**TASK BRIEF**:
Using the data beneath this instruction, retype only the lines from the one that contains "let slots := readSnapshot" down to the one that contains "(** A response", both included, exactly as they appear.

---------- THE DATA

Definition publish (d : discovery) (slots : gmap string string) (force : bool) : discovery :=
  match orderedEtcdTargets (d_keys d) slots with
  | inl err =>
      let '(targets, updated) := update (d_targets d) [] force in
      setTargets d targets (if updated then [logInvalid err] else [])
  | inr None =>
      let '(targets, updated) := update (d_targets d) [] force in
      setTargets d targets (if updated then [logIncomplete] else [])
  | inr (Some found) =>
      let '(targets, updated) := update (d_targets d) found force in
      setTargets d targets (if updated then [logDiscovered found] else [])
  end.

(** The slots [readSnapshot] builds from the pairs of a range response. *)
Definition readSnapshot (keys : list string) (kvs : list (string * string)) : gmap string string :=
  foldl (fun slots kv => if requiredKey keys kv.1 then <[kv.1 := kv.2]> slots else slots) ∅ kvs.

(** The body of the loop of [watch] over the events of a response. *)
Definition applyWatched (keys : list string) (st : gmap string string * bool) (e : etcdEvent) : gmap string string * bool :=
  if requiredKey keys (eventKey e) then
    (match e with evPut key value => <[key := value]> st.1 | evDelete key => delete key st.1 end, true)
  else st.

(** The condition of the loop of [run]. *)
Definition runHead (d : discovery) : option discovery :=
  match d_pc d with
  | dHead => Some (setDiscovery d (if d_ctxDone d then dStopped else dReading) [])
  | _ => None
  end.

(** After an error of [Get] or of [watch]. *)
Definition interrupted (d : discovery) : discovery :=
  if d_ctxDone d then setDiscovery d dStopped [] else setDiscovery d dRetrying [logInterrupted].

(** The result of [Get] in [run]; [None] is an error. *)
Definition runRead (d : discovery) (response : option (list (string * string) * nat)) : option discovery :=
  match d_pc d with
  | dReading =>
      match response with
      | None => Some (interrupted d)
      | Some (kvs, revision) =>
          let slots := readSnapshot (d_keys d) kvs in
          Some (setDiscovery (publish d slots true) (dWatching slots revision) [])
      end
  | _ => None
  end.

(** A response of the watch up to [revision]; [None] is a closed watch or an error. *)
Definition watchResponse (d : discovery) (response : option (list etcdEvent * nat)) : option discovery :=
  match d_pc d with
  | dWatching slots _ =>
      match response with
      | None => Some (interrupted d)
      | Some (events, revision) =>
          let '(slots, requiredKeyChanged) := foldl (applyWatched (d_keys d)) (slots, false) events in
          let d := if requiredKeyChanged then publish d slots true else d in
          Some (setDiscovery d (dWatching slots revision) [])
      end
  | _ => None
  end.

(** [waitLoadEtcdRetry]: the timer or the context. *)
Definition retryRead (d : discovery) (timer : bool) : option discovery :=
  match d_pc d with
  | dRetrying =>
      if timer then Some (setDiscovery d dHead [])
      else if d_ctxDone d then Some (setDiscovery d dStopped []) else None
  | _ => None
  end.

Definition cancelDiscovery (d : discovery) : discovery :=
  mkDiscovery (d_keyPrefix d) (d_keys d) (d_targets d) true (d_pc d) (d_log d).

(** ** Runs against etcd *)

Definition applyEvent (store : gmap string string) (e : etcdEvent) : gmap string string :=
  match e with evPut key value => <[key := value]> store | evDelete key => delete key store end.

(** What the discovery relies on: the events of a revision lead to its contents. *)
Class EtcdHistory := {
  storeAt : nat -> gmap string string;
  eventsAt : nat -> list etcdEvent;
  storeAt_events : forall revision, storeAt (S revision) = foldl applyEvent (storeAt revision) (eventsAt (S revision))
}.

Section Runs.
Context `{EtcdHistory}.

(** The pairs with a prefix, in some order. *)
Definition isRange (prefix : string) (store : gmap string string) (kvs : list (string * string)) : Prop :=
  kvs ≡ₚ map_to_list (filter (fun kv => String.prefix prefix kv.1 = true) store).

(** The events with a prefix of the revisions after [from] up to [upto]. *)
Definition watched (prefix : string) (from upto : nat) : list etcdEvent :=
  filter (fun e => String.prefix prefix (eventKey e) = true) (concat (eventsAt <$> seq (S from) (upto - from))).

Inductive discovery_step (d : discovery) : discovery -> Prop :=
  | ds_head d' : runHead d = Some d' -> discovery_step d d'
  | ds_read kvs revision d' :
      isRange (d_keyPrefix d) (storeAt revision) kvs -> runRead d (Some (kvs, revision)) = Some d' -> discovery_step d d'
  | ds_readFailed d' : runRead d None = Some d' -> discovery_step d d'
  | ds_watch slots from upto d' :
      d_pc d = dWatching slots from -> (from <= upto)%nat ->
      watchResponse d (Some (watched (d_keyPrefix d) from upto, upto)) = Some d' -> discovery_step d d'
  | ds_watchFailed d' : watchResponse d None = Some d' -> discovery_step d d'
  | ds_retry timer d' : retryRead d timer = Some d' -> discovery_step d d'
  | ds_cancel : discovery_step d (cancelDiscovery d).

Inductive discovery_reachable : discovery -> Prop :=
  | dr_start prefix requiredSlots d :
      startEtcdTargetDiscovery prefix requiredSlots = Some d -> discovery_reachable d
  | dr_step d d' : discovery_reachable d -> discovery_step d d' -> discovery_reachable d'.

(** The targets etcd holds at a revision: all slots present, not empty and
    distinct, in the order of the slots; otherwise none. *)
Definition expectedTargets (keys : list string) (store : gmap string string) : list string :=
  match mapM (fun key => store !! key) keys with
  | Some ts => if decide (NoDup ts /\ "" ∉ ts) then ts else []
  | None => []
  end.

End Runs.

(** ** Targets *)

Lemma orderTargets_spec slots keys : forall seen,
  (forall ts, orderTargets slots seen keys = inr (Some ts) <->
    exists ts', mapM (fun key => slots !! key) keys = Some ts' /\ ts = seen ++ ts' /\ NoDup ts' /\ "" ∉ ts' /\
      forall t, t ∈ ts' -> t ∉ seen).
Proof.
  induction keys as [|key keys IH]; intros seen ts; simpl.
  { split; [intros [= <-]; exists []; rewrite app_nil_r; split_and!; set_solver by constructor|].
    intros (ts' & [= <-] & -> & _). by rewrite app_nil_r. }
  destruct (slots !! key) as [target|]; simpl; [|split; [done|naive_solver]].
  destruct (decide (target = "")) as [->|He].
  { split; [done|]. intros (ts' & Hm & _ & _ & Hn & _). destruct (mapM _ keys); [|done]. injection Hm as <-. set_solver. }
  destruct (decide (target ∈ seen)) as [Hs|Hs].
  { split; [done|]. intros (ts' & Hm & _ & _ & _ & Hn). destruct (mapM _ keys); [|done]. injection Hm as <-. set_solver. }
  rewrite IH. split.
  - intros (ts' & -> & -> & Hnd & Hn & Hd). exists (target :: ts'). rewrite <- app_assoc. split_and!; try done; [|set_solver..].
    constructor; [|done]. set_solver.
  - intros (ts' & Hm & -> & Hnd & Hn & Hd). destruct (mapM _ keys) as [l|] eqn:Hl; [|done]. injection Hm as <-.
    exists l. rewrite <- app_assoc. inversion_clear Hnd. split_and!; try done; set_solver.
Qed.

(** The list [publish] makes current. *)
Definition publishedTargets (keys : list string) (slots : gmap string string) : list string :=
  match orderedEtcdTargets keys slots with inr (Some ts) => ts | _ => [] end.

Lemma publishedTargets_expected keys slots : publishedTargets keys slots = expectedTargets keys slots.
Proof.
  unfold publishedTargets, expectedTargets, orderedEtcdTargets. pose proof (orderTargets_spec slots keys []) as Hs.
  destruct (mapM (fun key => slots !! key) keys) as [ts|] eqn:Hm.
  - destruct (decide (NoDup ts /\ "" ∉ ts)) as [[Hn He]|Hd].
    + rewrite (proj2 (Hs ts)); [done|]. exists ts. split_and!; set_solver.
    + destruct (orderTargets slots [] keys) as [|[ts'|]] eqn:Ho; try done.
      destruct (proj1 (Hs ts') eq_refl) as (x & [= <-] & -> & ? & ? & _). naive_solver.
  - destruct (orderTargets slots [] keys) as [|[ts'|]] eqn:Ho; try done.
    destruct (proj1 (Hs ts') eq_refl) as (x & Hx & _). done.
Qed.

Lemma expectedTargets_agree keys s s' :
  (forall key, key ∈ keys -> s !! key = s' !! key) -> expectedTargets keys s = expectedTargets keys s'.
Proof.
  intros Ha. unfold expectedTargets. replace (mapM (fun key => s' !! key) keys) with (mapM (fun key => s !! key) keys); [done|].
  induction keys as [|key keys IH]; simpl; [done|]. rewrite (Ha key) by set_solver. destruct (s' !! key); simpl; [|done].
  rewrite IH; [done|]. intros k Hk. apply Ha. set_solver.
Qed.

--------------------

**OUTPUT FOR THIS TASK**:
          let slots := readSnapshot (d_keys d) kvs in
          Some (setDiscovery (publish d slots true) (dWatching slots revision) [])
      end
  | _ => None
  end.

(** A response of the watch up to [revision]; [None] is a closed watch or an error. *)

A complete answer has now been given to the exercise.